### WORK TO BE COMPLETED
Below are the entries; give again exactly the lines from the one mentioning "let '(s, abandonErr)" through the one mentioning "OnceDone) => (s, Returned None)", inclusive.

Collected data entries:
____

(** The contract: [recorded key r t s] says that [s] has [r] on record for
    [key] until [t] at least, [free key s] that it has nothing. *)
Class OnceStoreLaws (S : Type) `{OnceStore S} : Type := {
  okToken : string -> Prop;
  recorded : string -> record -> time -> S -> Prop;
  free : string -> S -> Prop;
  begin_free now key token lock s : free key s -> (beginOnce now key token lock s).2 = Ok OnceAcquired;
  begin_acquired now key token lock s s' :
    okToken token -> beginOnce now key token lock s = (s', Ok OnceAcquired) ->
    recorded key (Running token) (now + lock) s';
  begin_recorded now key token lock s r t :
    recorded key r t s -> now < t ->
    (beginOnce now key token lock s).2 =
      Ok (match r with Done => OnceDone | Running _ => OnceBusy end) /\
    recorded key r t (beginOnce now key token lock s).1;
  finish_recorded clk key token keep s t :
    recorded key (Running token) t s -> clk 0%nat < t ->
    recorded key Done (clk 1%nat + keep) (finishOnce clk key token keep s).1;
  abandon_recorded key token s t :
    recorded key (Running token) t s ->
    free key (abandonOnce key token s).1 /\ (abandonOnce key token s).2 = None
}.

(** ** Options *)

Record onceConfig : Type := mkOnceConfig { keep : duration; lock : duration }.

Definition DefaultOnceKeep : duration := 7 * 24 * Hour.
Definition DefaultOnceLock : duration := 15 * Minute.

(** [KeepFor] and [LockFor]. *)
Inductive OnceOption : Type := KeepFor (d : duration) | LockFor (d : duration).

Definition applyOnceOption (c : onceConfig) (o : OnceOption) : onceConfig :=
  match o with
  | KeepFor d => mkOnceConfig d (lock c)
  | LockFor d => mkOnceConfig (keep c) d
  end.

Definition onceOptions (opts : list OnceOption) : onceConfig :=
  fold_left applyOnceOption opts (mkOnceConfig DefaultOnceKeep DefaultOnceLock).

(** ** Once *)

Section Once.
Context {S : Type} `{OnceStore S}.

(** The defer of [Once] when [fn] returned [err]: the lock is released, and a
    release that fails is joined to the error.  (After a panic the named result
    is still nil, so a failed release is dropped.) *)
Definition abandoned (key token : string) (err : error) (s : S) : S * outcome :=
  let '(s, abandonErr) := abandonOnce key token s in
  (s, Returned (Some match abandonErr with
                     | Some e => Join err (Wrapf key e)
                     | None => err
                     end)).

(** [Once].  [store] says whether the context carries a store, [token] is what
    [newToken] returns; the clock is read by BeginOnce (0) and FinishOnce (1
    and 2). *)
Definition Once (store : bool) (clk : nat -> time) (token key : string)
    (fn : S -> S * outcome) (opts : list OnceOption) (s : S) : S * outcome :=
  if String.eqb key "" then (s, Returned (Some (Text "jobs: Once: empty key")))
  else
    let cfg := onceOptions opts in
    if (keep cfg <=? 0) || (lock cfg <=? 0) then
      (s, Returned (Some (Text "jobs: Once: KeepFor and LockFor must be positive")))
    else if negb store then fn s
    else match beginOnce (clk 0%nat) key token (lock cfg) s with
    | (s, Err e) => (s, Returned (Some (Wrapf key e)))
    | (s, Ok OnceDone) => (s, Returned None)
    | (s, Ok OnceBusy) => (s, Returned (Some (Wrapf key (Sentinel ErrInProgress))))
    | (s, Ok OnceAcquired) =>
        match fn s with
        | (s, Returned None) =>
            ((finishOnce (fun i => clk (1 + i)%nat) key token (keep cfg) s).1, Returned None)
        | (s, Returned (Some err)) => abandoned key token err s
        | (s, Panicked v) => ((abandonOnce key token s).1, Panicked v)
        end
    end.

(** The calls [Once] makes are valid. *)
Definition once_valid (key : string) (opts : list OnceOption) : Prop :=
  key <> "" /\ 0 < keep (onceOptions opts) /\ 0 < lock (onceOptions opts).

____

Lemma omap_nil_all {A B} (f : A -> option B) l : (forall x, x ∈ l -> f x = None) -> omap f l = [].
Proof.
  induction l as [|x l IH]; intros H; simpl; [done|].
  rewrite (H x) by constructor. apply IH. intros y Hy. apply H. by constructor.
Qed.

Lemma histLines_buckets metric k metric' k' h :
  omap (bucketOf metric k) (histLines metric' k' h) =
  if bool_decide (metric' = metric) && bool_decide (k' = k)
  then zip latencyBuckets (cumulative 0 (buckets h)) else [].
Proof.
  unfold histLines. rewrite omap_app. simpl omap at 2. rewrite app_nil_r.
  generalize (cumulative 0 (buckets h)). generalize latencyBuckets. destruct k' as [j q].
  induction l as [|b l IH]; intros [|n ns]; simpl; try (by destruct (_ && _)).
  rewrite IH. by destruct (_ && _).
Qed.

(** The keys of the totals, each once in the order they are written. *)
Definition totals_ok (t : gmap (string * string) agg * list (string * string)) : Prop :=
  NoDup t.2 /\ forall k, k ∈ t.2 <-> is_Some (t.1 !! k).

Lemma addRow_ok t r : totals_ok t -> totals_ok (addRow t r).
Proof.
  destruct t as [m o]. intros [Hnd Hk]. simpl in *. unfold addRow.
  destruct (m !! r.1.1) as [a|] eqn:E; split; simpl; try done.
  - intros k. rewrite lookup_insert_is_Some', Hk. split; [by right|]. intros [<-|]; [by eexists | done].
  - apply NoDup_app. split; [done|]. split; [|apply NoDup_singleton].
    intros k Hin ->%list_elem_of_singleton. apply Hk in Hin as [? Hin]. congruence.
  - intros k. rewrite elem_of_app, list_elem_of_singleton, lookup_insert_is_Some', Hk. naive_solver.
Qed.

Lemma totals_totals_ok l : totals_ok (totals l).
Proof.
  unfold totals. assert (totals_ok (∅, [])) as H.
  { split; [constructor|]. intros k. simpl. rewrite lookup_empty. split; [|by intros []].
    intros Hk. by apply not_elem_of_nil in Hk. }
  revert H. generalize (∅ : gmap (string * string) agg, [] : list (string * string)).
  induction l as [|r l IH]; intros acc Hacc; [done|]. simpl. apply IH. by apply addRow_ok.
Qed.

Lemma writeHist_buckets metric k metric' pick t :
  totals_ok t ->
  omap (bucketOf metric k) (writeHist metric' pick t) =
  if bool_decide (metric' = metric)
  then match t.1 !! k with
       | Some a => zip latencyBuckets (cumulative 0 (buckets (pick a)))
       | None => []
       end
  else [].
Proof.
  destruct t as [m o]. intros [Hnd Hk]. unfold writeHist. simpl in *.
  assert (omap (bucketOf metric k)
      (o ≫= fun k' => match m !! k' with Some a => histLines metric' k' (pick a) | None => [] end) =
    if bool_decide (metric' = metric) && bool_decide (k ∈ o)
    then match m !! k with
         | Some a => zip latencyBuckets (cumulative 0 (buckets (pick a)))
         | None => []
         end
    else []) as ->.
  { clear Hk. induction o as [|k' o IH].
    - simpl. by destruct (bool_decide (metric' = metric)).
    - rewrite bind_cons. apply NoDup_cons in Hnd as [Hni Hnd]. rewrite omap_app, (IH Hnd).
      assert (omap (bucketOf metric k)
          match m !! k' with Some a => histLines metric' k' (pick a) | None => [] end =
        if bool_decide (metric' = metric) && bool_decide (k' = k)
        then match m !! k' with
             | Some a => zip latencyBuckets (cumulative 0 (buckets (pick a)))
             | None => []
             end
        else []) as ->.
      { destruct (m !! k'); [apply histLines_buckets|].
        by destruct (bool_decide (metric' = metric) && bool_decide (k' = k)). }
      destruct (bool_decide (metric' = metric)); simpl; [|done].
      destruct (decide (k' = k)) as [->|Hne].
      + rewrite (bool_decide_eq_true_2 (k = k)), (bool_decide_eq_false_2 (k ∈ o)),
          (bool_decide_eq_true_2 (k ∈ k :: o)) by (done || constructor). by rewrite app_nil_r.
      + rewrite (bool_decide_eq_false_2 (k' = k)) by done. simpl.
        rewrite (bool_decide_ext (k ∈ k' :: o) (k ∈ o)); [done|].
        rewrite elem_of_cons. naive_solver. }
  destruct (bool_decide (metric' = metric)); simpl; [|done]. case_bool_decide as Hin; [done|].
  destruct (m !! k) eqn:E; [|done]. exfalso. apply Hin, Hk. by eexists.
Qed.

____

### EXERCISE RESPONSE
  let '(s, abandonErr) := abandonOnce key token s in
  (s, Returned (Some match abandonErr with
                     | Some e => Join err (Wrapf key e)
                     | None => err
                     end)).

(** [Once].  [store] says whether the context carries a store, [token] is what
    [newToken] returns; the clock is read by BeginOnce (0) and FinishOnce (1
    and 2). *)
Definition Once (store : bool) (clk : nat -> time) (token key : string)
    (fn : S -> S * outcome) (opts : list OnceOption) (s : S) : S * outcome :=
  if String.eqb key "" then (s, Returned (Some (Text "jobs: Once: empty key")))
  else
    let cfg := onceOptions opts in
    if (keep cfg <=? 0) || (lock cfg <=? 0) then
      (s, Returned (Some (Text "jobs: Once: KeepFor and LockFor must be positive")))
    else if negb store then fn s
    else match beginOnce (clk 0%nat) key token (lock cfg) s with
    | (s, Err e) => (s, Returned (Some (Wrapf key e)))
    | (s, Ok OnceDone) => (s, Returned None)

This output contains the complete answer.